(Task input begins)
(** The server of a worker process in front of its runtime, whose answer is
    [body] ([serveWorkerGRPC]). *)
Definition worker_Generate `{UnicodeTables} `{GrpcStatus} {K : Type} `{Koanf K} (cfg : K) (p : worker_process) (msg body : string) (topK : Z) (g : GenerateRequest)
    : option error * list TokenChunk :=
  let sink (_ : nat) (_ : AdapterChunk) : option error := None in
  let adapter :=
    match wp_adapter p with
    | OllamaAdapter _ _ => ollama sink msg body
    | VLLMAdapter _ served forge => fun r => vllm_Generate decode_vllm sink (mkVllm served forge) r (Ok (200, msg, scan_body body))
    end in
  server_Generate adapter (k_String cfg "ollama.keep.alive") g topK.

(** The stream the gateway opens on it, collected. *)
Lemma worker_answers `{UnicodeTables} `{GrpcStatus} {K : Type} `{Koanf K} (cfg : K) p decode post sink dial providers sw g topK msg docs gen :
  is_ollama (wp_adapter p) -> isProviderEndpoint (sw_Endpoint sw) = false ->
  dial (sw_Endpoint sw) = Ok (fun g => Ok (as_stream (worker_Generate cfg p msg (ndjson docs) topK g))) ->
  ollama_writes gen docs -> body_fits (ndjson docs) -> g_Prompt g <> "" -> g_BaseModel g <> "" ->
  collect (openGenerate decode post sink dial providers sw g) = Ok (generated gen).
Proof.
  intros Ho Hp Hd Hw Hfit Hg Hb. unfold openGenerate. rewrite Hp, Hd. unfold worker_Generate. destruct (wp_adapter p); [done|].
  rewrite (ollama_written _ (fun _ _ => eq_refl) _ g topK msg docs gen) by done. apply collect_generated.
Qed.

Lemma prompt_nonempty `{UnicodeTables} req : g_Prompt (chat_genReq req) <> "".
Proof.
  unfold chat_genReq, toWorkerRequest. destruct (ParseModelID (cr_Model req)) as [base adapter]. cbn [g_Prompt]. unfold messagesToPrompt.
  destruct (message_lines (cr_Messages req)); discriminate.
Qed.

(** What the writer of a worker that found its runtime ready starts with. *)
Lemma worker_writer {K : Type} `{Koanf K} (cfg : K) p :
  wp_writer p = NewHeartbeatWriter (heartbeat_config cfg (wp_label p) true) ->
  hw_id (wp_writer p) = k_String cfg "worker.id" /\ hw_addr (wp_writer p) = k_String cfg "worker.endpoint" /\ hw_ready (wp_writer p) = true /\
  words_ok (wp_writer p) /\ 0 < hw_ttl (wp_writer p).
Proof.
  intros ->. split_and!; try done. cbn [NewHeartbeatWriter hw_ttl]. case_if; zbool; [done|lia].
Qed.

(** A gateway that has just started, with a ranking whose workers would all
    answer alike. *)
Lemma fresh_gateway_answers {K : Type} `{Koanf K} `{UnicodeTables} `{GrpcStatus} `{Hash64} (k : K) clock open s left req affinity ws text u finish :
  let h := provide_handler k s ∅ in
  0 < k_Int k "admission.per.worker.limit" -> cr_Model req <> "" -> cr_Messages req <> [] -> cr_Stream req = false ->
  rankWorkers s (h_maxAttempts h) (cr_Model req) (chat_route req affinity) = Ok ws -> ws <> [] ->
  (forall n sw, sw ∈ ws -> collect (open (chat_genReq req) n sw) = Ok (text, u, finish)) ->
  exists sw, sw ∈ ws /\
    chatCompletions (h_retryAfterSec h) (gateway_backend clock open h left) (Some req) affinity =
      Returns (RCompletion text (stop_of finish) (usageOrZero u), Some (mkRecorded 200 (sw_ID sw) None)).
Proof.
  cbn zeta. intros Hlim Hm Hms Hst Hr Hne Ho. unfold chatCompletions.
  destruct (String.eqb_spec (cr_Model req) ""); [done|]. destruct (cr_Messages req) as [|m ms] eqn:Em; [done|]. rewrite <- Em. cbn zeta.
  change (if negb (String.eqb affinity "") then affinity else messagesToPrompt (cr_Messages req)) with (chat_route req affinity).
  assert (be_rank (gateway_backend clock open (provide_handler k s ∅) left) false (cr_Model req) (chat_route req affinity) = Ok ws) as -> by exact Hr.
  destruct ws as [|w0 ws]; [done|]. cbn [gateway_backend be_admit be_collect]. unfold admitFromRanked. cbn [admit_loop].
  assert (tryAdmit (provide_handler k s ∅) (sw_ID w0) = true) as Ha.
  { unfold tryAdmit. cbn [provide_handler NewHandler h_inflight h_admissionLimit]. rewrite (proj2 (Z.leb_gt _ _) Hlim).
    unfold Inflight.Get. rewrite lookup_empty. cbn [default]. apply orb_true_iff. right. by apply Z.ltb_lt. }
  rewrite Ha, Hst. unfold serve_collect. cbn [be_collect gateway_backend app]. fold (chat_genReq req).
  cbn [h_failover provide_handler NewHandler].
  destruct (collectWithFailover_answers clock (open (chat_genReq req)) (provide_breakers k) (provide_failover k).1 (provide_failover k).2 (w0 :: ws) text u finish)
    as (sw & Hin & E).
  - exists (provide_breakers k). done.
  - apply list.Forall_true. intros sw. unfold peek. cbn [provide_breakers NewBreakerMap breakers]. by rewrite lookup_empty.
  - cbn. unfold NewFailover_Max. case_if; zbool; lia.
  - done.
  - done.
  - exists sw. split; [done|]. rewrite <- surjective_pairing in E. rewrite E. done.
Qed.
(Task input ends)
▸ **Work to be completed**
What you give back should be only the lines of the records above, starting at the line with "ollama_writes gen docs" and ending at the line with "intros Ho Hp", restated word for word.

▸ **Solved exercise**
  ollama_writes gen docs -> body_fits (ndjson docs) -> g_Prompt g <> "" -> g_BaseModel g <> "" ->
  collect (openGenerate decode post sink dial providers sw g) = Ok (generated gen).
Proof.
  intros Ho Hp Hd Hw Hfit Hg Hb. unfold openGenerate. rewrite Hp, Hd. unfold worker_Generate. destruct (wp_adapter p); [done|].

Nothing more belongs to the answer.